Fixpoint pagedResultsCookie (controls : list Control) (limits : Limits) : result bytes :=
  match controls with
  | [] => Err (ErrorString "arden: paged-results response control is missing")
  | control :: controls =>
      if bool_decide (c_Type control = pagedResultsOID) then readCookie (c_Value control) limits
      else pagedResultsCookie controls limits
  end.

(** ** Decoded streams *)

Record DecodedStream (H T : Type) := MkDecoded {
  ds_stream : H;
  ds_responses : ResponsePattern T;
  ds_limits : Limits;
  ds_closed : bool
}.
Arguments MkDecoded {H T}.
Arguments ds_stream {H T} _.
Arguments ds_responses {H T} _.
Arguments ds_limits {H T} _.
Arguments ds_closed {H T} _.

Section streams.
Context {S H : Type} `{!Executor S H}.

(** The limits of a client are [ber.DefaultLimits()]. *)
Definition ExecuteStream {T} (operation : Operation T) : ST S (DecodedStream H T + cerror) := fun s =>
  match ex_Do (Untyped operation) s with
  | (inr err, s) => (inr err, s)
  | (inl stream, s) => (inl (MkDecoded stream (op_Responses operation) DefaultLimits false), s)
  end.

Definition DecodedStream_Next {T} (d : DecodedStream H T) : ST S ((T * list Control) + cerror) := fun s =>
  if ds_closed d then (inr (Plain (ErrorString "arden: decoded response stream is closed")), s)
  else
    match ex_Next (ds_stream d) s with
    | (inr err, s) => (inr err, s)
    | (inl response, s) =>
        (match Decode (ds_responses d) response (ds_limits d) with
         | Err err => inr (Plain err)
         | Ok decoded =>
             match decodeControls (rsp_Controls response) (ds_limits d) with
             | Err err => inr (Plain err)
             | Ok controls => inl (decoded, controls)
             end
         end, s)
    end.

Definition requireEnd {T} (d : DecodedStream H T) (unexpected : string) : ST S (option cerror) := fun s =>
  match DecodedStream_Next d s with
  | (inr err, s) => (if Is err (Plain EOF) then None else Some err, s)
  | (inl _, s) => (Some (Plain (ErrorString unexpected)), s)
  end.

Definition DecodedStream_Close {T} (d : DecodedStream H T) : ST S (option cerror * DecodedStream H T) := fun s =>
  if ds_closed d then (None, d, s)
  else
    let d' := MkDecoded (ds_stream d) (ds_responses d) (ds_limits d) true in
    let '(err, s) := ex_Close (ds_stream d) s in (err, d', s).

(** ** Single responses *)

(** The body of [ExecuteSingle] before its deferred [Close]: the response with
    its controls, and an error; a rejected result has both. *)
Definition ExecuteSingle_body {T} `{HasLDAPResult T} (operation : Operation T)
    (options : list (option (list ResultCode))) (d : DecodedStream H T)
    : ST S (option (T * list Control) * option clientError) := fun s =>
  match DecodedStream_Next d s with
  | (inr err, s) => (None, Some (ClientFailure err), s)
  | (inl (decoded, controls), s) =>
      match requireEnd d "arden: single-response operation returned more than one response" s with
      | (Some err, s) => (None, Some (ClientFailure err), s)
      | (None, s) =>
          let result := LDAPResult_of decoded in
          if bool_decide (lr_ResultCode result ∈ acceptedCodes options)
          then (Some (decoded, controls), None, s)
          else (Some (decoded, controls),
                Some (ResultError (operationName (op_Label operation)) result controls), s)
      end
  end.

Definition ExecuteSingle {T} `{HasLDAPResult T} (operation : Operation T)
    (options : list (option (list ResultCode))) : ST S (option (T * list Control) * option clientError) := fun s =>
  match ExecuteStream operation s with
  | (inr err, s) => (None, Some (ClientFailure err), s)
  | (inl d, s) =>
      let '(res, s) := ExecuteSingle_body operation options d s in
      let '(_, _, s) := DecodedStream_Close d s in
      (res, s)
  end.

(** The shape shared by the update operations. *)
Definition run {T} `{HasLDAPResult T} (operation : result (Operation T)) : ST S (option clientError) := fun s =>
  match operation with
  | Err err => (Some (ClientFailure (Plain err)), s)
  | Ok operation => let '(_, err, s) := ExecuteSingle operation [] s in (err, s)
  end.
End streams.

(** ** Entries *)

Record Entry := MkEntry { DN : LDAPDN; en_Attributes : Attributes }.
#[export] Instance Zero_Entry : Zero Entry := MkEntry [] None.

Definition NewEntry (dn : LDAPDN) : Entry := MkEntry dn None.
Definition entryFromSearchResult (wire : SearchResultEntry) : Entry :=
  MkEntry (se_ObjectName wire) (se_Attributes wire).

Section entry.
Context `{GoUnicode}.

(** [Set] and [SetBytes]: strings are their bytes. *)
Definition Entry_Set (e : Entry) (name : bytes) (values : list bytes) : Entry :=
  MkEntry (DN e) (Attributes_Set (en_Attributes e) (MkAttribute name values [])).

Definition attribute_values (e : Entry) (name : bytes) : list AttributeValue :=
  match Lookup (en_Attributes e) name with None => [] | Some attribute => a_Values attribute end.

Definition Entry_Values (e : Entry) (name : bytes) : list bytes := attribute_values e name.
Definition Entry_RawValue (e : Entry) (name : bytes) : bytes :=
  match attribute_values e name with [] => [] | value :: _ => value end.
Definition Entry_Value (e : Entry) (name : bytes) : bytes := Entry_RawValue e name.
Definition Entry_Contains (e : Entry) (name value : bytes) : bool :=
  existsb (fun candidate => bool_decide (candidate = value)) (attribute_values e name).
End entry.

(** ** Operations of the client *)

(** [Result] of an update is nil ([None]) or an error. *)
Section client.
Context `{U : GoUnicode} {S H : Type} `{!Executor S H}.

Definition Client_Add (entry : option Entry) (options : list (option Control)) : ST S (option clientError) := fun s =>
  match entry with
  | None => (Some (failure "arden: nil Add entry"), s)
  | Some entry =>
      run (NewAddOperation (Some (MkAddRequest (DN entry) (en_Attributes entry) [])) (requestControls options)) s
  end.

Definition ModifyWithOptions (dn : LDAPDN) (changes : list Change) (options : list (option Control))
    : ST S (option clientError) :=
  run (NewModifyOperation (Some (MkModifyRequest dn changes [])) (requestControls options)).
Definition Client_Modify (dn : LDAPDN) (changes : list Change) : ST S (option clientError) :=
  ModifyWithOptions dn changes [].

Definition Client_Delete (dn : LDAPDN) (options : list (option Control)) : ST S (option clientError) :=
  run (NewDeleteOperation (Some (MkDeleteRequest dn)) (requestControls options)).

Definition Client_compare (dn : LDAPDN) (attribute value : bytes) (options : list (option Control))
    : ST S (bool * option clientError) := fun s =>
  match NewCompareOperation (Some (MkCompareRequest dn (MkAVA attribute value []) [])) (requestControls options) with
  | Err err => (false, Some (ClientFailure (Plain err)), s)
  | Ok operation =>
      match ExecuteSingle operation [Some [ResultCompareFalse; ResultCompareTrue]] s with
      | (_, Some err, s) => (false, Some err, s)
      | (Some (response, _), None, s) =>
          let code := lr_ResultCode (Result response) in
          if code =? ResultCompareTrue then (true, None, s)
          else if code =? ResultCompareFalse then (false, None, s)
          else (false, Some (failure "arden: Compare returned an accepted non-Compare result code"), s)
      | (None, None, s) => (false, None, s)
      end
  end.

·····

TASK PROMPT
Which lines hold the word "Arguments"? Return all of them from the records above.

ANSWER BOX
Arguments MkDecoded {H T}.
Arguments ds_stream {H T} _.
Arguments ds_responses {H T} _.
Arguments ds_limits {H T} _.
Arguments ds_closed {H T} _.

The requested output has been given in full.